Strength: The Facts
If we have anything for which to thank the utterly mad “transgender” movement, it is that it has laid bare, for all to see, the relative weakness of the female body by comparison with the male. Rather mediocre male athletes enter the lists against the best of the girls and run away with the trophies. Again, it is a shame that I should have to point out what everyone with eyes once noticed immediately. Men are stronger than women. They are bigger and heavier, and more of their weight, by far, is in muscle and bone. And their larger limbs make their strength easier to put to use, with additional mechanical advantage: think of the long arms of the average baseball pitcher, who stands near to six feet three inches tall.

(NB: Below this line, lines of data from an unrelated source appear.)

(* ===== verification/Effects.v ===== *)
(** * Programs that talk to the outside

    The start-up code of the proxy reads the environment and files, calls the
    security module and the key service, and panics when something is missing.
    Such code is a tree: [Ret] is its result, [Panic] a panic with its message,
    and [Act c k] does [c] and goes on as [k r] when the answer is [r].  The tree
    does not say what the outside answers; [exec] are its executions with every
    possible answer, as lists of events, and [run] is the execution against a
    given outside.

    [wp p Q tr] says that every execution of [p] that comes after the events [tr],
    also one that has not ended, satisfies [Q]; it computes on [p], so a proof
    walks through the program. *)

From S2P Require Import Prelude.

Section Effects.
Context {Cmd : Type} {Resp : Cmd → Type}.

Inductive Prog (A : Type) : Type :=
| Ret (a : A)
| Panic (message : bytes)
| Act (c : Cmd) (k : Resp c → Prog A).
Arguments Ret {A} a.
Arguments Panic {A} message.
Arguments Act {A} c k.

#[global] Instance prog_ret : MRet Prog := @Ret.

Fixpoint prog_bind_fix {A B} (f : A → Prog B) (p : Prog A) : Prog B :=
  match p with
  | Ret a => f a
  | Panic m => Panic m
  | Act c k => Act c (λ r, prog_bind_fix f (k r))
  end.
#[global] Instance prog_bind : MBind Prog := @prog_bind_fix.
#[global] Instance prog_fmap : FMap Prog := λ A B f p, p ≫= λ a, Ret (f a).

(** One action. *)
Definition act (c : Cmd) : Prog (Resp c) := Act c Ret.

(** [Option::expect], and [Result::expect]. *)
Definition expect {A} (message : bytes) (o : option A) : Prog A :=
  match o with Some a => Ret a | None => Panic message end.
Definition expect_ok {E A} (message : bytes) (r : Result E A) : Prog A :=
  match r with Ok a => Ret a | Err _ => Panic message end.

(** The question mark: [x ←? p; q] goes on with the value of [p] or returns its
    error. *)
Definition try_bind {E A B} (p : Prog (Result E A)) (f : A → Prog (Result E B))
    : Prog (Result E B) :=
  p ≫= λ r, match r with Ok a => f a | Err e => mret (Err e) end.

(** [ok_or]: an answer that may be missing as a result. *)
Definition ok_or {E A} (e : E) (o : option A) : Result E A :=
  match o with Some a => Ok a | None => Err e end.

(** ** Executions *)

Abbreviation Event := {c : Cmd & Resp c}.
Definition event (c : Cmd) (r : Resp c) : Event := existT c r.
Definition command (e : Event) : Cmd := projT1 e.

Inductive Ending (A : Type) :=
| Unfinished
| Returned (a : A)
| Panicked (message : bytes).
Arguments Unfinished {A}.
Arguments Returned {A} a.
Arguments Panicked {A} message.

Inductive exec {A} : Prog A → list Event → Ending A → Prop :=
| exec_stop p : exec p [] Unfinished
| exec_ret a : exec (Ret a) [] (Returned a)
| exec_panic m : exec (Panic m) [] (Panicked m)
| exec_act c k r tr o : exec (k r) tr o → exec (Act c k) (event c r :: tr) o.

(** The execution against an outside with states [S]. *)
Fixpoint run {S A} (outside : S → ∀ c, Resp c * S) (s : S) (p : Prog A)
    : Ending A * list Event * S :=
  match p with
  | Ret a => (Returned a, [], s)
  | Panic m => (Panicked m, [], s)
  | Act c k =>
    let '(r, s) := outside s c in
    let '(o, tr, s) := run outside s (k r) in (o, event c r :: tr, s)
  end.

Lemma run_exec {S A} (outside : S → ∀ c, Resp c * S) (p : Prog A) : ∀ s,
  let '(o, tr, _) := run outside s p in exec p tr o.
Proof.
  induction p as [a|m|c k IH]; intros s; cbn; [constructor|constructor|].
  destruct (outside s c) as [r s1]. specialize (IH r s1).
  destruct (run outside s1 (k r)) as [[o tr] s2]. by constructor.
Qed.

Lemma run_executes {S A} (outside : S → ∀ c, Resp c * S) (p : Prog A) s :
  exec p (run outside s p).1.2 (run outside s p).1.1.
Proof. pose proof (run_exec outside p s) as H. by destruct (run outside s p) as [[o tr] s']. Qed.

(** Against any outside a program ends. *)
Lemma run_ends {S A} (outside : S → ∀ c, Resp c * S) (p : Prog A) : ∀ s,
  (run outside s p).1.1 ≠ Unfinished.
Proof.
  induction p as [a|m|c k IH]; intros s; cbn; try done.
  destruct (outside s c) as [r s1]. specialize (IH r s1).
  by destruct (run outside s1 (k r)) as [[o tr] s2].
Qed.

(** The same without the events. *)
Fixpoint outcome {S A} (outside : S → ∀ c, Resp c * S) (s : S) (p : Prog A) : Ending A * S :=
  match p with
  | Ret a => (Returned a, s)
  | Panic m => (Panicked m, s)
  | Act c k => outcome outside (outside s c).2 (k (outside s c).1)
  end.

Lemma outcome_run {S A} (outside : S → ∀ c, Resp c * S) (p : Prog A) : ∀ s,
  outcome outside s p = ((run outside s p).1.1, (run outside s p).2).
Proof.
  induction p as [a|m|c k IH]; intros s; cbn; [done|done|]. rewrite IH.
  destruct (outside s c) as [r s1]. cbn. by destruct (run outside s1 (k r)) as [[o tr] s2].
Qed.

Lemma outcome_bind {S A B} (outside : S → ∀ c, Resp c * S) (p : Prog A) (f : A → Prog B) : ∀ s,
  outcome outside s (p ≫= f) =
  match outcome outside s p with
  | (Returned a, s) => outcome outside s (f a)
  | (Panicked m, s) => (Panicked m, s)
  | (Unfinished, s) => (Unfinished, s)
  end.
Proof. induction p as [a|m|c k IH]; intros s; [done|done|]. apply IH. Qed.

(** ** Postconditions *)

Fixpoint wp {A} (p : Prog A) (Q : list Event → Ending A → Prop) (tr : list Event) : Prop :=
  Q tr Unfinished ∧
  match p with
  | Ret a => Q tr (Returned a)
  | Panic m => Q tr (Panicked m)
  | Act c k => ∀ r, wp (k r) Q (tr ++ [event c r])
  end.

Lemma wp_exec_from {A} (p : Prog A) Q tr0 tr o : wp p Q tr0 → exec p tr o → Q (tr0 ++ tr) o.
Proof.
  intros Hwp He. revert tr0 Hwp. induction He as [p|a|m|c k r tr o He IH]; intros tr0 Hwp.
  - rewrite app_nil_r. destruct p; apply Hwp.
  - rewrite app_nil_r. apply Hwp.
  - rewrite app_nil_r. apply Hwp.
  - destruct Hwp as [_ Hwp]. specialize (IH _ (Hwp r)). by rewrite <-app_assoc in IH.
Qed.

(** A program satisfies what its walk-through shows. *)
Lemma wp_exec {A} (p : Prog A) Q tr o : wp p Q [] → exec p tr o → Q tr o.
Proof. intros Hwp He. by apply (wp_exec_from p Q [] tr o). Qed.

Lemma wp_mono {A} (p : Prog A) (Q Q' : list Event → Ending A → Prop) : ∀ tr,
  (∀ tr' o, Q (tr ++ tr') o → Q' (tr ++ tr') o) → wp p Q tr → wp p Q' tr.
Proof.
  induction p as [a|m|c k IH]; intros tr HQ Hwp; cbn in *.
  1,2: specialize (HQ []); rewrite app_nil_r in HQ; naive_solver.
  destruct Hwp as [H1 H2]. split.
  - specialize (HQ []). rewrite app_nil_r in HQ. by apply HQ.
  - intros r. apply (IH r); [|done]. intros tr' o. rewrite <-app_assoc. apply HQ.
Qed.

(** The postcondition the rest of a program leaves for its first part. *)
Definition then_wp {A B} (f : A → Prog B) (Q : list Event → Ending B → Prop)
    (tr : list Event) (o : Ending A) : Prop :=
  match o with
  | Unfinished => Q tr Unfinished
  | Returned a => wp (f a) Q tr
  | Panicked m => Q tr (Panicked m)
  end.

Lemma wp_unfinished {A} (p : Prog A) Q tr : wp p Q tr → Q tr Unfinished.
Proof. by destruct p as [| |]; intros [? _]. Qed.

Lemma wp_bind {A B} (p : Prog A) (f : A → Prog B) Q : ∀ tr,
  wp p (then_wp f Q) tr → wp (p ≫= f) Q tr.
Proof.
  induction p as [a|m|c k IH]; intros tr Hwp.
  - exact (proj2 Hwp).
  - exact Hwp.
  - destruct Hwp as [H1 H2]. split; [exact H1|]. intros r. by apply IH.
Qed.

(** Executions of a sequence. *)
Lemma exec_bind {A B} (p : Prog A) (f : A → Prog B) : ∀ tr o,
  exec (p ≫= f) tr o →
  (∃ a tr1 tr2, exec p tr1 (Returned a) ∧ exec (f a) tr2 o ∧ tr = tr1 ++ tr2) ∨
  (exec p tr Unfinished ∧ o = Unfinished) ∨ (∃ m, exec p tr (Panicked m) ∧ o = Panicked m).
Proof.
  assert (∀ q tr o, exec q tr o → ∀ p, q = p ≫= f →
    (∃ a tr1 tr2, exec p tr1 (Returned a) ∧ exec (f a) tr2 o ∧ tr = tr1 ++ tr2) ∨
    (exec p tr Unfinished ∧ o = Unfinished) ∨ (∃ m, exec p tr (Panicked m) ∧ o = Panicked m))
    as K; [|eauto].
  induction 1 as [q|b|m|c k r tr o He IH]; intros p0 E.
  - right. left. split; [constructor|done].
  - destruct p0; try done. left. exists a, [], []. cbn in E. rewrite <-E.
    split_and!; [constructor|constructor|done].
  - destruct p0; try done.
    + left. exists a, [], []. cbn in E. rewrite <-E. split_and!; [constructor|constructor|done].
    + right. right. injection E as ->. eexists. split; [constructor|done].
  - destruct p0 as [a|m|c' k']; try done.
    + left. exists a, [], (event c r :: tr). cbn in E. rewrite <-E.
      split_and!; [constructor|by constructor|done].
    + assert (∃ E' : c' = c, ∀ r, k r = k' (eq_rect_r Resp r E') ≫= f) as [-> Hk].
      { change (Act c k = Act c' (λ r, k' r ≫= f)) in E.
        refine (match E in _ = q return match q with
          | Act c'' k'' => ∃ E' : c'' = c, ∀ r, k r = k'' (eq_rect_r Resp r E')
          | _ => False end with eq_refl => _ end).
        by exists eq_refl. }
      cbn in Hk. destruct (IH (k' r) (Hk r))
        as [(a & t1 & t2 & H1 & H2 & ->)|[[H1 ->]|(m & H1 & ->)]].
      * left. exists a, (event c r :: t1), t2. split_and!; [by constructor|done|done].
      * right. left. split; [by constructor|done].
      * right. right. exists m. split; [by constructor|done].
Qed.

(** An execution that starts with a command. *)
Lemma exec_act_inv {A} c (k : Resp c → Prog A) tr o :
  exec (Act c k) tr o →
  (tr = [] ∧ o = Unfinished) ∨ ∃ r tr', tr = event c r :: tr' ∧ exec (k r) tr' o.
Proof.
  assert (∀ q tr o, exec q tr o → q = Act c k →
    (tr = [] ∧ o = Unfinished) ∨ ∃ r tr', tr = event c r :: tr' ∧ exec (k r) tr' o) as K;
    [|by eauto].
  destruct 1 as [q|a|m|c' k' r tr' o' He]; intros E; try done; [by left|].
  assert (∃ E' : c = c', ∀ x, k' x = k (eq_rect_r Resp x E')) as [-> Hk].
  { refine (match eq_sym E in _ = q return match q with
      | Act c'' k'' => ∃ E' : c = c'', ∀ x, k'' x = k (eq_rect_r Resp x E')
      | _ => False end with eq_refl => _ end).
    by exists eq_refl. }
  cbn in Hk. rewrite Hk in He. right. eauto.
Qed.

(** Inversion of executions that return: one rule per construct. *)
Lemma exec_bind_ret {A B} (p : Prog A) (f : A → Prog B) tr b :
  exec (p ≫= f) tr (Returned b) →
  ∃ a tr1 tr2, exec p tr1 (Returned a) ∧ exec (f a) tr2 (Returned b) ∧ tr = tr1 ++ tr2.
Proof. intros [H|[[_ H]|(m & _ & H)]]%exec_bind; done. Qed.

Lemma exec_act_ret c tr r : exec (act c) tr (Returned r) → tr = [event c r].
Proof.
  intros [[_ ?]|(r' & tr' & -> & He)]%exec_act_inv; [done|]. by inversion He.
Qed.

Lemma exec_ret_ret {A} (a b : A) tr : exec (Ret a) tr (Returned b) → tr = [] ∧ b = a.
Proof. intros H. by inversion H. Qed.

Lemma exec_panic_ret {A} (b : A) m tr : ~ exec (Panic m) tr (Returned b).
Proof. intros H. inversion H. Qed.

Lemma exec_expect_ret {A} m (o : option A) tr b :
  exec (expect m o) tr (Returned b) → tr = [] ∧ o = Some b.
Proof. destruct o; cbn; intros H; inversion H; by subst. Qed.

Lemma exec_expect_ok_ret {E A} m (o : Result E A) tr b :
  exec (expect_ok m o) tr (Returned b) → tr = [] ∧ o = Ok b.
Proof. destruct o; cbn; intros H; inversion H; by subst. Qed.

Lemma exec_try_ok {E A B} (p : Prog (Result E A)) (f : A → Prog (Result E B)) tr b :
  exec (try_bind p f) tr (Returned (Ok b)) →
  ∃ a tr1 tr2, exec p tr1 (Returned (Ok a)) ∧ exec (f a) tr2 (Returned (Ok b)) ∧ tr = tr1 ++ tr2.
Proof.
  intros (r & t1 & t2 & H1 & H2 & ->)%exec_bind_ret. destruct r as [a|e].
  - by exists a, t1, t2.
  - by apply exec_ret_ret in H2 as [_ ?].
Qed.

(** ** Which commands a program may use *)

Fixpoint acts_in {A} (P : Cmd → Prop) (p : Prog A) : Prop :=
  match p with
  | Ret _ | Panic _ => True
  | Act c k => P c ∧ ∀ r, acts_in P (k r)
  end.

Lemma acts_in_bind {A B} P (p : Prog A) (f : A → Prog B) :
  acts_in P p → (∀ a, acts_in P (f a)) → acts_in P (p ≫= f).
Proof. intros Hp Hf. induction p as [a|m|c k IH]; [by apply Hf|done|]. split; [apply Hp|]. intros r. apply IH, Hp. Qed.

Lemma acts_in_try {E A B} P (p : Prog (Result E A)) (f : A → Prog (Result E B)) :
  acts_in P p → (∀ a, acts_in P (f a)) → acts_in P (try_bind p f).
Proof. intros Hp Hf. apply acts_in_bind; [done|]. by intros [a|e]; [apply Hf|]. Qed.

Lemma acts_in_fmap {A B} P (p : Prog A) (f : A → B) : acts_in P p → acts_in P (f <$> p).
Proof. intros Hp. by apply acts_in_bind. Qed.

Lemma acts_in_act (P : Cmd → Prop) c : P c → acts_in P (act c).
Proof. by split. Qed.

Lemma acts_in_expect {A} P m (o : option A) : acts_in P (expect m o).
Proof. by destruct o. Qed.

Lemma acts_in_expect_ok {E A} P m (o : Result E A) : acts_in P (expect_ok m o).
Proof. by destruct o. Qed.

Lemma acts_in_exec {A} P (p : Prog A) tr o :
  acts_in P p → exec p tr o → Forall (λ e, P (command e)) tr.
Proof.
  intros Hp He. induction He as [| | |c k r tr o He IH]; [constructor..|].
  destruct Hp as [Hc Hk]. constructor; [done|]. by apply IH.
Qed.

End Effects.

Arguments Prog {Cmd} Resp A.
Arguments Ret {Cmd Resp A} a.
Arguments Panic {Cmd Resp A} message.
Arguments Act {Cmd Resp A} c k.
Arguments Unfinished {A}.
Arguments Returned {A} a.
Arguments Panicked {A} message.

Module EffectsNotations.
Notation "x ←? p ; q" := (try_bind p (λ x, q))
  (at level 20, p at level 100, q at level 200, only parsing) : stdpp_scope.
Notation "' x ←? p ; q" := (try_bind p (λ x, q))
  (at level 20, x pattern, p at level 100, q at level 200, only parsing) : stdpp_scope.
End EffectsNotations.

(** A walk through a program: compute up to the next command. *)
Ltac wp_step := cbn [wp mbind prog_bind prog_bind_fix fmap prog_fmap act mret prog_ret try_bind expect expect_ok].

(** Case analysis on the answer the program looks at next. *)
Ltac case_head p :=
  lazymatch p with
  | ?q ≫= _ => case_head q
  | prog_bind_fix _ ?q => case_head q
  | if negb ?b then _ else _ => destruct b; cbn [negb]
  | if ?b then _ else _ => first [is_var b; destruct b | destruct b eqn:?]
  | match ?o with Some _ => _ | None => _ end => destruct o
  end.
Ltac wp_case := lazymatch goal with |- wp ?p _ _ => case_head p end.

(** Take an execution that returned apart, construct by construct. *)
Ltac exec_inv H :=
  let a := fresh "a" in let t1 := fresh "tr" in let t2 := fresh "tr" in
  let H1 := fresh "He" in let H2 := fresh "He" in
  lazymatch type of H with
  | exec (try_bind _ _) _ (Returned (Ok _)) =>
    apply exec_try_ok in H as (a & t1 & t2 & H1 & H2 & ->); exec_inv H1; exec_inv H2
  | exec (_ <$> _) _ (Returned _) =>
    apply exec_bind_ret in H as (a & t1 & t2 & H1 & H2 & ->); exec_inv H1; exec_inv H2
  | exec (_ ≫= _) _ (Returned _) =>
    apply exec_bind_ret in H as (a & t1 & t2 & H1 & H2 & ->); exec_inv H1; exec_inv H2
  | exec (@act _ ?R ?c) _ (Returned _) => apply (@exec_act_ret _ R c) in H as ->
  | exec (Ret _) _ (Returned _) => apply exec_ret_ret in H as [-> H]; simplify_eq
  | exec (mret _) _ (Returned _) => apply exec_ret_ret in H as [-> H]; simplify_eq
  | exec (Panic _) _ (Returned _) => by apply exec_panic_ret in H
  | exec (expect _ _) _ (Returned _) => apply exec_expect_ret in H as [-> H]
  | exec (expect_ok _ _) _ (Returned _) => apply exec_expect_ok_ret in H as [-> H]
  | _ => idtac
  end.

(** Walk through a program for the commands it uses. *)
Ltac acts_step :=
  first
    [ done
    | apply acts_in_expect | apply acts_in_expect_ok
    | apply acts_in_act
    | apply acts_in_try; [|intros ?] | apply acts_in_bind; [|intros ?]
    | apply acts_in_fmap
    | progress case_match ].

Indeed, if you look up the all-time track records for high school boys in the United States, and compare them with the world records for women, you will see that the fastest boys in this one nation are faster than all the women in the world. There are two important implications that flow from this fact. Consider, first, that boys can compete against full grown men in no category of track. If that gap is wide, and it is, the gap between those men and the fastest women is a veritable Grand Canyon. Second, consider that of all sports on land, running is the one that rewards brute strength the least. A skinny man weighing 125 pounds must do 25 percent more work than the woman weighing 100 pounds just to run the same distance in the same time. Put a 25-pound pack on her back, and see what happens. I am making the suggestion in earnest. In real life—let us say that you are running across an open stretch of a battlefield, and you are carrying a rifle and ammunition—you never have the luxury of determining the conditions whereby you will do one necessary thing (traversing a certain distance) while also fulfilling another necessary condition (carrying the materials you need to survive).